COURTSIDE: Foca Prison Trial
The defence claims that a civilian warden had no responsibility for killings and beatings carried out by the military.
COURTSIDE: Foca Prison Trial
The defence claims that a civilian warden had no responsibility for killings and beatings carried out by the military.
Counsel for Milorad Krnojelac asserted that he had "no factual nor formal powers" over the Bosniak detainees in the Foca prison since he was only a "civilian warden".
Opening defence arguments, his lawyer, Mihajlo Bakrac, said he would dispute all prosecution claims about Krnojelac's responsibility for beatings, killings and disappearances of detainees in the prison he administered in 1992-93.
Responding to the prosecution case, Bakrac pointed out that the part of the prison where Bosniaks were held was under the "exclusive control of the military authorities". Counsel argued that Krnojelac could not have issued orders pertaining to these areas, since his responsibilities as a civilian warden were limited "to sorting out damage to the prison, protecting the property and organising the economic production".
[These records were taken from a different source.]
(** * SoftSell landing page (src/src/App.jsx): chatbot, contact form, theme

    A shallow embedding of the two React components of [App.jsx] and of the
    event loop that drives them, with the properties of their handlers.

    Strings.  A JavaScript string is a sequence of UTF-16 code units.  The
    embedding takes [string], whose characters are the code units 0..255
    (the Latin-1 range), and defines [toLowerCase], [includes] and [trim]
    as ECMAScript does on that range.

    State.  Every [useState] cell is a field of a record; a handler is a
    function from the state to the new state and the effects it asks the
    runtime for ([setTimeout], [console.log], [preventDefault]).  The
    runtime is the record [Page.World]: both components, a clock in
    milliseconds and the queue of pending timeouts. *)

From Stdlib Require Import Ascii String NArith Bool Lia.
From stdpp Require Import gmap strings list fin_maps.

Local Open Scope N_scope.

(** ** JavaScript string primitives used by the page *)

Module JsString.

Definition codeUnit (c : ascii) : N := N_of_ascii c.

(** Code units with a lower-case mapping: A-Z, and U+00C0..U+00DE
    without the multiplication sign U+00D7. *)
Definition isUpper (c : ascii) : bool :=
  let n := codeUnit c in
  ((65 <=? n) && (n <=? 90)) ||
  ((192 <=? n) && (n <=? 222) && negb (n =? 215)).

Definition lowerUnit (c : ascii) : ascii :=
  if isUpper c then ascii_of_N (codeUnit c + 32) else c.

(** [String.prototype.toLowerCase] *)
Fixpoint toLowerCase (s : string) : string :=
  match s with
  | EmptyString => EmptyString
  | String c s' => String (lowerUnit c) (toLowerCase s')
  end.

(** [String.prototype.startsWith] *)
Fixpoint startsWith (s kw : string) {struct kw} : bool :=
  match kw with
  | EmptyString => true
  | String k kw' =>
      match s with
      | EmptyString => false
      | String c s' => if Ascii.eqb c k then startsWith s' kw' else false
      end
  end.

(** [String.prototype.includes]: the search string occurs at some
    position of [s]. *)
Fixpoint includes (s kw : string) : bool :=
  startsWith s kw ||
  match s with
  | EmptyString => false
  | String _ s' => includes s' kw
  end.

(** WhiteSpace and LineTerminator code units: TAB, LF, VT, FF, CR, SP
    and NBSP. *)
Definition isWhiteSpace (c : ascii) : bool :=
  let n := codeUnit c in
  ((9 <=? n) && (n <=? 13)) || (n =? 32) || (n =? 160).

Definition isEmpty (s : string) : bool :=
  match s with EmptyString => true | String _ _ => false end.

Fixpoint trimStart (s : string) : string :=
  match s with
  | EmptyString => EmptyString
  | String c s' => if isWhiteSpace c then trimStart s' else s
  end.

Fixpoint trimEnd (s : string) : string :=
  match s with
  | EmptyString => EmptyString
  | String c s' =>
      let r := trimEnd s' in
      if isWhiteSpace c && isEmpty r then EmptyString else String c r
  end.

(** [String.prototype.trim] *)
Definition trim (s : string) : string := trimEnd (trimStart s).

(** ToBoolean on a string: only the empty string is falsy. *)
Definition truthy (s : string) : bool := negb (isEmpty s).

(** Every code unit of [s] is white space (the empty string included). *)
Fixpoint isBlank (s : string) : bool :=
  match s with
  | EmptyString => true
  | String c s' => isWhiteSpace c && isBlank s'
  end.

(** [c] is the letter [k] in either case; [k] is a lower-case letter. *)
Definition sameLetter (k c : ascii) : Prop := c = k \/ lowerUnit c = k.

(** [mid] spells the lower-case word [kw], letter by letter, in any
    mix of cases. *)
Inductive caseVariant : string -> string -> Prop :=
| cv_nil : caseVariant EmptyString EmptyString
| cv_cons k c kw mid :
    sameLetter k c -> caseVariant kw mid ->
    caseVariant (String k kw) (String c mid).

(** The utterance [u] contains the word [kw] case-insensitively, at any
    position. *)
Definition containsIgnoringCase (u kw : string) : Prop :=
  exists pre mid post, u = pre +:+ mid +:+ post /\ caseVariant kw mid.

End JsString.

(** ** Effects a handler asks the runtime for *)

(** The two closures the page passes to [setTimeout]. *)
Inductive Callback :=
| BotReply (input : string)   (* App.jsx 48-58, closed over [input] *)
| HideToast.                  (* App.jsx 179-182 *)

Inductive Effect :=
| PreventDefault
| ConsoleLog (msg : string)
| SetTimeout (cb : Callback) (delay : N).

(** ** The Chatbot component (App.jsx 31-123) *)

Module Chatbot.
Import JsString.

Inductive Sender := user | bot.

Record Message := { text : string; sender : Sender }.

Record State := {
  isOpen : bool;
  messages : list Message;
  input : string
}.

Definition greeting : Message :=
  {| text := "Hi! I'm here to help you sell your software licenses. What's your question?";
     sender := bot |}.

(** The three [useState] initial values. *)
Definition init : State :=
  {| isOpen := false; messages := [greeting]; input := "" |}.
In laying out their case, on October 1, 2000, and March 2, 2001, prosecutors presented evidence about the role of the Foca military command in the prison, but claimed that the division between civilian and military parts of the prison was not as clear as the defence claims - and thus that the accused, as a warden, was part of the prison's chain of command.
Bakrac dedicated a large part of his address to disputing charges about a planned campaign of attack against the non-Serbian population. He argued that the seizure of power in Foca in April 1992 by Serbian forces was a victory for the side defending itself. He said the reason only a negligible number of Muslims remained in the area was because of a policy by the Bosniak (Muslim) Party for Democratic Action "that deliberately feigned a campaign of ethnic cleansing of its own people in the municipalities in which they lost power during the war".
In pursuing this line, the defence has set itself a difficult task, since the same trial chamber, in the previously pronounced verdict for rapes in Foca, concluded beyond a reasonable doubt that Serb forces there planned and carried out systematic attacks and expulsions of Bosniak population.
To confirm military control over the prison, the first defence witness, investigator Milenko Dundzer, presented several orders and confirmations issued by the command of the Serb forces in Foca concerning the exchange of detainees, permits for visits to the prison and appointments of officers to work there.
If the warden was not in charge of the detainees, prosecutor Hildegard Uertz-Retzlaff wanted to know who was. Dunzer replied that he "did not know that with certainty". To the prosecutor's further insistence, the witness said he could only list some names that he heard during his investigation. That part of the testimony took place in closed session.